Electrophoretic analysis of the “cross‐class” interaction between novel inhibitory serpin, squamous cell carcinoma antigen‐1 and cysteine proteinases

Abstract

We investigated the “cross‐class” interaction between cysteine proteinases and a novel inhibitory serpin, recombinant squamous cell carcinoma (rSCC) antigen‐1, which inhibits a serine proteinase, chymotrypsin. rSCC antigen‐1 inhibited the cysteine proteinases, papain, papaya proteinase IV and cathepsin L. Interestingly, although rSCC antigen‐1 formed sodium dodecyl sulfate (SDS)‐ and heat‐stable complexes with chymotrypsin, rSCC antigen‐1 gave the 40 kDa fragment and small molecular mass peptide by incubation with papain without forming an SDS‐ and heat‐stable complex.
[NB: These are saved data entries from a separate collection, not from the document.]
(** * CodeConstellation: the project scanner

    A shallow embedding of [src/ProjectScanner.ts] (the class
    [ProjectScanner]) together with the parts of the Node.js runtime it
    calls: string primitives, the POSIX flavour of the [path] module, the
    [fs] calls [readdir], [stat], [readFile] and [existsSync], and the
    three regular expressions of [parseDependenciesFromContent].

    - Strings are sequences of code units below 256 ([string] of the
      standard library).
    - The file system is a tree below [/] that does not change while a
      scan runs.  An entry of a listing carries its own subtree, and
      the calls the scanner makes on the full path of a listed entry
      act on that entry; [reached_at_path] shows that the full path of
      every file of the walk does name it.
    - A rejected promise or thrown exception is an explicit [Thrown]
      outcome of a small state-and-exception monad whose state is the
      scanner object; [await] is sequencing.
    - The matcher of the package [ignore] is a predicate on relative
      paths; [console.error] has no effect on the scanner and is left
      out. *)

From Stdlib Require Import String Ascii List Bool Arith NArith Lia Permutation.
Import ListNotations.
Local Open Scope list_scope.
Local Open Scope bool_scope.
Local Open Scope string_scope.

Set Implicit Arguments.
#[local] Set Warnings "-register-all".

(* ================================================================== *)
(** ** ECMAScript string primitives *)
(* ================================================================== *)

Module Js.

(** [s.startsWith(p)] *)
Fixpoint startsWith (s p : string) {struct p} : bool :=
  match p with
  | EmptyString => true
  | String a p' =>
      match s with
      | String b s' => Ascii.eqb a b && startsWith s' p'
      | EmptyString => false
      end
  end.

(** [String.prototype.toLowerCase] on one code unit below 256:
    [A-Z] and the Latin-1 capitals U+00C0..U+00DE (without the
    multiplication sign U+00D7) move up by 32. *)
Definition lowerChar (c : ascii) : ascii :=
  let n := nat_of_ascii c in
  if ((Nat.leb 65 n) && (Nat.leb n 90))
     || ((Nat.leb 192 n) && (Nat.leb n 222) && negb (Nat.eqb n 215))
  then ascii_of_nat (n + 32) else c.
The cleavage was observed between the Gly³⁵³‐Ser³⁵⁴ bond, indicating that rSCC antigen‐1 interacts with cysteine proteinases not at the predicted reactive site P1‐P1′ portion (Ser³⁵⁴‐Ser³⁵⁵), but at the Gly³⁵³‐Ser³⁵⁴ of the P2‐P1 portion. These findings promote understanding of the “suicide inhibition” mechanism of SCC antigen‐1 against cysteine proteinases.